Lubomir Lichonczak, the Radford University women's basketball coach, has withdrawn from consideration for the opening at Texas A&M, where he once served as an assistant.

CHANGE OF HEART: Castlewood High School pitching phenom Denny Wagner, once thought to be headed to Radford, has accepted a scholarship from Virginia Tech. Wagner, a right-hander, was an 18th-round draft pick of the New York Yankees.

KEYDET DRAFTED: Marc Phillips became the first VMI baseball player in four years to be drafted when he was selected by the Kansas City Royals in the 30th round.

Phillips, from Waynesboro, compiled a 9-23 pitching record in four years at VMI, but has the advantages of being tall (6-3) and left-handed. He had 56 strikeouts in 721/3 innings this past season.

Shawn Knight, selected in the 13th round of the baseball draft by the San Diego Padres, has agreed to a contract that will allow him to return for his final season of football at William and Mary.

It was similar to an arrangement the Padres made for Duke-bound basketball star Trajan Langdon. Knight, a quarterback, set an NCAA Division I-AA record last year for passing efficiency.

TRANSFER TALK: Mike Powell, a little-used freshman guard at Virginia, is expected to transfer to Loyola (Md.), where former Cavaliers assistant Brian Ellerbe is the new head coach.

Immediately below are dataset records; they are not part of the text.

(* ===== verification/LKQueueProps.v ===== *)
(** * The lock-free queue: the properties

    Linearizability, and that a goroutine which runs alone finishes its
    operation. *)

From stdpp Require Import functions.
From S2P Require Import Prelude Atomic LKQueue LKQueueThms.

Section props.
Context {V : Type} (nil : V).
Implicit Types (q : LKQueue (V:=V)) (p : pc (V:=V)).

(** ** Running alone *)

Fixpoint run_alone (k : nat) q p : option (LKQueue * pc) :=
  match k, p with
  | O, _ | _, Returned _ => Some (q, p)
  | S k, _ => '(q, p) ← thread_step nil q p; run_alone k q p
  end.

Definition finishes (k : nat) q p : Prop := ∃ q' r, run_alone k q p = Some (q', Returned r).

Lemma finishes_returned k q r : finishes k q (Returned r).
Proof. exists q, r. by destruct k. Qed.

Lemma finishes_step k q p q' p' : thread_step nil q p = Some (q', p') → finishes k q' p' → finishes (S k) q p.
Proof.
  intros Hst (q1 & r & Hrun). exists q1, r. destruct p; cbn [run_alone]; rewrite ?Hst; try exact Hrun. done.
Qed.

Lemma finishes_mono k k' q p : k <= k' → finishes k q p → finishes k' q p.
Proof.
  revert k' q p. induction k as [|k IH]; intros k' q p Hk (q1 & r & Hrun).
  - simpl in Hrun. injection Hrun as -> ->. apply finishes_returned.
  - destruct k' as [|k']; [lia|].
    destruct p; try apply finishes_returned; cbn [run_alone] in Hrun;
      match type of Hrun with context [thread_step nil q ?p] => destruct (thread_step nil q p) as [[q2 p2]|] eqn:Hst end;
      try done; (eapply finishes_step; [exact Hst|apply IH; [lia|by exists q1, r]]).
Qed.

(** ** Enqueue *)

Section solo.
Context (g : ghost) (q : LKQueue (V:=V)) (Hs : shared_inv g q).

(** A node of [n]'s, not yet linked. *)
Definition fresh (g : ghost) q (n : nat) : Prop := (n ∉ chain g) ∧ load_next q n = Some None.

Lemma solo_link n :
  S (ti g) = length (chain g) → fresh g q n → finishes 2 q (EnqCasNext n (tail q)).
Proof using Hs.
  intros Hlast [Hn Hnn]. eapply finishes_step; [cbn [thread_step]; rewrite (si_next _ _ Hs _ _ (si_tail _ _ Hs))|].
  - rewrite lookup_ge_None_2 by lia. done.
  - eapply finishes_step; [done|]. apply finishes_returned.
Qed.

Lemma solo_enqueue_last n : S (ti g) = length (chain g) → fresh g q n → finishes 5 q (EnqLoadTail n).
Proof using Hs.
  intros Hlast Hn. eapply finishes_step; [done|].
  eapply finishes_step; [cbn [thread_step]; by rewrite (si_next _ _ Hs _ _ (si_tail _ _ Hs))|].
  rewrite lookup_ge_None_2 by lia. eapply finishes_step; [cbn [thread_step]; by rewrite decide_True|].
  by apply solo_link.
Qed.
End solo.

Lemma tail_cases g q : shared_inv g q →
  S (ti g) = length (chain g) ∨ ∃ x, chain g !! S (ti g) = Some x ∧ S (S (ti g)) = length (chain g).
Proof.
  intros Hs. pose proof (ti_length g q Hs). pose proof (si_lag _ _ Hs).
  destruct (chain g !! S (ti g)) as [x|] eqn:Hx.
  - right. exists x. split; [done|]. apply lookup_lt_Some in Hx. lia.
  - left. apply lookup_ge_None in Hx. lia.
Qed.

(** After the tail has been helped forward it is last. *)
Lemma helped g q x : shared_inv g q → chain g !! S (ti g) = Some x → S (S (ti g)) = length (chain g) →
  shared_inv (mkGhost (chain g) (hi g) (S (ti g))) (set_tail x q).
Proof. intros Hs Hx _. by destruct (set_tail_shared g q (ti g) x Hs (si_tail _ _ Hs) Hx). Qed.

Lemma solo_enqueue g q n : shared_inv g q → fresh g q n → finishes 9 q (EnqLoadTail n).
Proof.
  intros Hs Hn. destruct (tail_cases g q Hs) as [Hlast|(x & Hx & Hlen)].
  - eapply finishes_mono; [|by eapply solo_enqueue_last]. lia.
  - eapply finishes_step; [done|].
    eapply finishes_step; [cbn [thread_step]; by rewrite (si_next _ _ Hs _ _ (si_tail _ _ Hs))|].
    rewrite Hx. eapply finishes_step; [cbn [thread_step]; by rewrite decide_True|].
    eapply finishes_step; [cbn [thread_step]; by rewrite decide_True|].
    eapply solo_enqueue_last; [by eapply helped|done|exact Hn].
Qed.

(** ** Dequeue *)

Lemma solo_take g q x : shared_inv g q → chain g !! S (hi g) = Some x → finishes 2 q (DeqRead (head q) x).
Proof.
  intros Hs Hx. destruct (load_value _ _ _ (si_next _ _ Hs _ _ Hx)) as [v Hv]. unfold value_of in Hv.
  destruct (nodes q !! x) as [y|] eqn:Hy; [|done].
  eapply finishes_step; [cbn [thread_step]; by rewrite Hy|].
  eapply finishes_step; [cbn [thread_step]; by rewrite decide_True|]. apply finishes_returned.
Qed.

(** The test of a dequeue whose head is still current. *)
Lemma solo_check_behind g q : shared_inv g q → hi g < ti g → finishes 3 q (DeqCheck (head q) (tail q) (chain g !! S (hi g))).
Proof.
  intros Hs Hlt. destruct (chain g !! S (hi g)) as [x|] eqn:Hx;
    [|pose proof (ti_length g q Hs); apply lookup_ge_None in Hx; lia].
  eapply finishes_step; [cbn [thread_step]; rewrite decide_True, decide_False; [done| |done]|by eapply solo_take].
  intros Heq. pose proof (si_head _ _ Hs) as Hh. rewrite Heq in Hh. apply (place_tail _ _ Hs) in Hh. lia.
Qed.

Lemma solo_dequeue_behind g q : shared_inv g q → hi g < ti g → finishes 6 q DeqLoadHead.
Proof.
  intros Hs Hlt. do 2 (eapply finishes_step; [done|]).
  eapply finishes_step; [cbn [thread_step]; by rewrite (si_next _ _ Hs _ _ (si_head _ _ Hs))|].
  by apply solo_check_behind.
Qed.

Lemma solo_check g q : shared_inv g q → finishes 8 q (DeqCheck (head q) (tail q) (chain g !! S (hi g))).
Proof.
  intros Hs. destruct (decide (hi g < ti g)) as [Hlt|Hge].
  - eapply finishes_mono; [|by eapply solo_check_behind]. lia.
  - pose proof (si_le _ _ Hs). assert (Heq : hi g = ti g) by lia.
    assert (Hht : head q = tail q).
    { pose proof (si_head _ _ Hs) as Hh. rewrite Heq, (si_tail _ _ Hs) in Hh. by injection Hh. }
    destruct (chain g !! S (hi g)) as [x|] eqn:Hx.
    + eapply finishes_step; [cbn [thread_step]; rewrite !decide_True by done; done|].
      eapply finishes_step; [cbn [thread_step]; rewrite decide_True by done; done|].
      rewrite Heq in Hx. destruct (tail_cases g q Hs) as [Hlast|(x' & Hx' & Hlen)];
        [apply lookup_lt_Some in Hx; lia|]. simplify_eq.
      eapply solo_dequeue_behind; [by eapply helped|simpl; lia].
    + eapply finishes_mono; [|eapply finishes_step; [cbn [thread_step]; rewrite !decide_True by done; done|apply (finishes_returned 0)]]. lia.
Qed.

Lemma solo_dequeue g q : shared_inv g q → finishes 11 q DeqLoadHead.
Proof.
  intros Hs. do 2 (eapply finishes_step; [done|]).
  eapply finishes_step; [cbn [thread_step]; by rewrite (si_next _ _ Hs _ _ (si_head _ _ Hs))|].
  by apply solo_check.
Qed.

(** ** From any point of an operation *)

Lemma swung g q i tl x : shared_inv g q → chain g !! i = Some tl → chain g !! S i = Some x →
  ∃ g', chain g' = chain g ∧ shared_inv g' (if decide (tail q = tl) then set_tail x q else q).
Proof.
  intros Hs Hi Hx. case_decide as Htl; [|by exists g]. eexists. split; [|apply (set_tail_shared g q i x); [done| |done]]; [done|].
  by rewrite Htl.
Qed.

Lemma fresh_swung g g' q n tl x : chain g' = chain g → fresh g q n →
  fresh g' (if decide (tail q = tl) then set_tail x q else q) n.
Proof. intros Hc [Hn Hnn]. split; [by rewrite Hc|]. by case_decide. Qed.

Lemma solo_cas_next g q n tl : shared_inv g q → fresh g q n → thread_inv g q (EnqCasNext n tl) → finishes 10 q (EnqCasNext n tl).
Proof.
  intros Hs Hn (i & Hi & Hc). destruct (chain g !! S i) as [x|] eqn:Hx.
  - eapply finishes_step; [cbn [thread_step]; rewrite (si_next _ _ Hs _ _ Hc), Hx; done|]. by eapply solo_enqueue.
  - eapply finishes_mono; [|eapply finishes_step; [cbn [thread_step]; rewrite (si_next _ _ Hs _ _ Hc), Hx; done|]].
    2: { eapply finishes_step; [done|]. apply (finishes_returned 0). } lia.
Qed.

Lemma solo_help g q n tl x : shared_inv g q → fresh g q n → thread_inv g q (EnqHelp n tl x) → finishes 10 q (EnqHelp n tl x).
Proof.
  intros Hs Hn (i & Hc & Hx). eapply finishes_step; [done|]. destruct (swung g q i tl x Hs Hc Hx) as (g' & Hg & Hs').
  eapply solo_enqueue; [done|by eapply fresh_swung].
Qed.

Lemma solo_enq_check g q n tl nx : shared_inv g q → fresh g q n → thread_inv g q (EnqCheck n tl nx) → finishes 11 q (EnqCheck n tl nx).
Proof.
  intros Hs Hn (i & Hi & Hc & Hx). destruct (decide (tl = tail q)) as [Ht|Ht]; [destruct nx as [x|]|].
  - eapply finishes_step; [cbn [thread_step]; by rewrite decide_True by done|]. apply (solo_help g); [done|done|]. exists i. auto.
  - eapply finishes_step; [cbn [thread_step]; by rewrite decide_True by done|]. apply (solo_cas_next g); [done|done|]. by exists i.
  - eapply finishes_step; [cbn [thread_step]; by rewrite decide_False by done|].
    eapply finishes_mono; [|by eapply solo_enqueue]. lia.
Qed.

Lemma solo_deq_help g q tl x : shared_inv g q → thread_inv g q (DeqHelp tl x) → finishes 12 q (DeqHelp tl x).
Proof.
  intros Hs (i & Hc & Hx). eapply finishes_step; [done|]. destruct (swung g q i tl x Hs Hc Hx) as (g' & _ & Hs').
  by eapply solo_dequeue.
Qed.

Lemma solo_cas_head g q hd x v : shared_inv g q → finishes 12 q (DeqCasHead hd x v).
Proof.
  intros Hs. destruct (decide (head q = hd)) as [Hh|Hh].
  - eapply finishes_step; [cbn [thread_step]; by rewrite decide_True by done|]. apply finishes_returned.
  - eapply finishes_step; [cbn [thread_step]; by rewrite decide_False by done|]. by eapply solo_dequeue.
Qed.

Lemma solo_read g q hd x : shared_inv g q → thread_inv g q (DeqRead hd x) → finishes 13 q (DeqRead hd x).
Proof.
  intros Hs (i & _ & _ & Hx). destruct (load_value _ _ _ (si_next _ _ Hs _ _ Hx)) as [v Hv]. unfold value_of in Hv.
  destruct (nodes q !! x) as [y|] eqn:Hy; [|done].
  eapply finishes_step; [cbn [thread_step]; by rewrite Hy|]. by eapply solo_cas_head.
Qed.

Lemma solo_deq_check g q hd tl nx : shared_inv g q → thread_inv g q (DeqCheck hd tl nx) → finishes 14 q (DeqCheck hd tl nx).
Proof.
  intros Hs (i & j & Hi & Hj & Hci & Hcj & Hnx). destruct (decide (hd = head q)) as [Hh|Hh]; [destruct (decide (hd = tl)) as [Ht|Ht]|].
  - destruct nx as [x|]; (eapply finishes_step; [cbn [thread_step]; rewrite !decide_True by done; done|]).
    + eapply finishes_mono; [|apply (solo_deq_help g); [done|]]; [lia|]. subst tl. by exists i.
    + apply finishes_returned.
  - destruct nx as [x|]; [|subst j; congruence].
    eapply finishes_step; [cbn [thread_step]; rewrite decide_True, decide_False by done; done|].
    apply (solo_read g); [done|]. exists i. split_and!; try done. assert (i ≠ j) by (intros ->; congruence). lia.
  - eapply finishes_step; [cbn [thread_step]; by rewrite decide_False by done|].
    eapply finishes_mono; [|by eapply solo_dequeue]. lia.
Qed.

Lemma solo_deq_next g q hd tl : shared_inv g q → thread_inv g q (DeqLoadNext hd tl) → finishes 15 q (DeqLoadNext hd tl).
Proof.
  intros Hs (i & j & Hi & Hj & Hci & Hcj).
  eapply finishes_step; [cbn [thread_step]; by rewrite (si_next _ _ Hs _ _ Hci)|]. apply (solo_deq_check g); [done|].
  exists i, j. split_and!; try (done || lia). destruct (chain g !! S i) as [x|] eqn:Hx; [done|].
  pose proof (ti_length g q Hs). apply lookup_ge_None in Hx. lia.
Qed.

Lemma solo_any g q p : shared_inv g q → thread_inv g q p → (∀ n, owned p = Some n → fresh g q n) → p ≠ Idle → finishes 16 q p.
Proof.
  intros Hs Hp Hown Hidle.
  destruct p as [|n|n tl|n tl nx|n tl|n tl|n tl nx| |hd|hd tl|hd tl nx|tl nx|hd nx|hd nx v|r]; try done.
  - eapply finishes_mono; [|apply (solo_enqueue g); auto]. lia.
  - destruct Hp as (i & Hi & Hc). eapply finishes_mono; [|eapply finishes_step; [cbn [thread_step]; by rewrite (si_next _ _ Hs _ _ Hc)|]].
    2: { apply (solo_enq_check g); [done|by apply Hown|]. exists i. by split_and!. } lia.
  - eapply finishes_mono; [|apply (solo_enq_check g); auto]. lia.
  - eapply finishes_mono; [|apply (solo_cas_next g); auto]. lia.
  - eapply finishes_step; [done|]. apply finishes_returned.
  - eapply finishes_mono; [|apply (solo_help g); auto]. lia.
  - eapply finishes_mono; [|by apply (solo_dequeue g)]. lia.
  - destruct Hp as (i & Hi & Hc). eapply finishes_step; [done|]. apply (solo_deq_next g); [done|].
    pose proof (si_le _ _ Hs). exists i, (ti g). split_and!; [done|lia|lia|done|apply Hs].
  - eapply finishes_mono; [|by apply (solo_deq_next g)]. lia.
  - eapply finishes_mono; [|by apply (solo_deq_check g)]. lia.
  - eapply finishes_mono; [|by apply (solo_deq_help g)]. lia.
  - eapply finishes_mono; [|by apply (solo_read g)]. lia.
  - eapply finishes_mono; [|by apply (solo_cas_head g)]. lia.
  - apply finishes_returned.
Qed.

(** ** The properties *)

(** C5: the queue is linearizable.  In every interleaving of any number of
    goroutines the calls and returns are those of an atomic first-in first-out
    queue in which each operation takes effect at one moment between its call
    and its return, a dequeue of the empty queue returning nil; in particular
    no goroutine ever follows a nil pointer. *)
Theorem lkqueue_linearizable (ls : list (label (op (V:=V)) (res (V:=V)))) (c : config (V:=V)) :
  exec (step nil) (initial nil) ls c →
  ∃ a0 a : aconfig (list V) (op (V:=V)) (res (V:=V)), ainitial a0 ∧ exec (astep (apply_op nil)) a0 ls a.
Proof.
  intros Hex. destruct (exec_simulated nil ghost0 (initial nil) ls c (Inv_initial nil) Hex) as (g & HI & Hback).
  destruct (abs_exists nil g c HI) as [a Ha]. destruct (Hback a Ha) as (a0 & Ha0 & Hexec).
  exists a0, a. split; [by apply (abs_initial nil)|done].
Qed.

(** No goroutine can block another.  From every reachable state a goroutine
    in the middle of an operation finishes it within 16 of its own steps when
    the others pause, wherever they are. *)
Theorem lkqueue_solo (ls : list (label (op (V:=V)) (res (V:=V)))) (c : config (V:=V)) (t : nat) :
  exec (step nil) (initial nil) ls c → threads c t ≠ Idle → finishes 16 (shared c) (threads c t).
Proof.
  intros Hex Ht. destruct (exec_simulated nil ghost0 (initial nil) ls c (Inv_initial nil) Hex) as (g & HI & _).
  eapply solo_any; [apply HI|apply HI| |done]. intros n Hn. by apply (inv_owned _ _ HI t).
Qed.
End props.

(** ** Witnesses *)

(** Goroutine 1 enqueues 7 and stops before it moves the tail; goroutine 2 has
    started a dequeue. *)
Definition sample : config (V:=nat) :=
  mkConfig (mkQueue 0 0 [mkNode 0 (Some 1); mkNode 7 None])
    (<[2 := DeqLoadHead]> (<[1 := EnqSwing 1 0]> (<[1 := EnqCasNext 1 0]> (<[1 := EnqCheck 1 0 None]>
      (<[1 := EnqLoadNext 1 0]> (<[1 := EnqLoadTail 1]> (λ _, Idle))))))).

Ltac run_inner t := eapply exec_inner; [apply (step_inner _ _ t); reflexivity|].

Lemma sample_reached : exec (step 0) (initial 0) [Call 1 (Enq 7); Call 2 Deq] sample.
Proof.
  eapply exec_label; [by apply step_call|]. do 4 run_inner 1. eapply exec_label; [by apply step_call|]. apply exec_nil.
Qed.

Lemma lkqueue_linearizable_witness :
  ∃ a0 a : aconfig (list nat) (op (V:=nat)) (res (V:=nat)), ainitial a0 ∧ exec (astep (apply_op 0)) a0 [Call 1 (Enq 7); Call 2 Deq] a.
Proof. exact (lkqueue_linearizable 0 _ sample sample_reached). Defined.

Lemma lkqueue_solo_witness : threads sample 2 = DeqLoadHead ∧ finishes 0 16 (shared sample) (threads sample 2).
Proof. split; [reflexivity|]. apply (lkqueue_solo 0 _ sample 2 sample_reached). discriminate. Defined.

CONFERENCE MATTERS: The Southern Conference has postponed indefinitely a plan under which the championships in all of its spring sports would have been held on the same weekend in April 1995 in Chattanooga, Tenn.

Problems included a lack of some facilities required for the track and field championships and a conflict with a major invitational golf tournament.

North Carolina won 11 of a possible 23 ACC championships this year - most in school history and, according to preliminary research, the most by any school in any conference in one year. The Tar Heels won seven ACC titles in 1992-93.

SHOAF SERVICES: The family of former Virginia football player and boxer Buddy Shoaf is accepting visitors at its home on Lewis Mountain Road in Charlottesville at noon today following private funeral services.

Shoaf, 69, died Tuesday morning at University of Virginia Hospital. Plagued by circulatory problems in recent years, he was admitted to Martha Jefferson Hospital with internal bleeding before being transferred in the middle of the night.

``It was a shock to me,'' Roanoke insurance executive Bolling Izard said after learning of Shoaf's death. ``I boxed with Buddy in college. He was the light heavyweight and I boxed heavyweight. I used to tell him, `Take it easy on 'em,' because he never left me enough time to warm up.''

SMALL COLLEGES: Mike Goforth, most recently the head athletic trainer at William Fleming High School in Roanoke, has accepted a similar position at Tusculum College in Greeneville, Tenn. Goforth, an East Tennessee State graduate, worked on the training staff at Virginia Tech while pursuing a master's degee in sports management.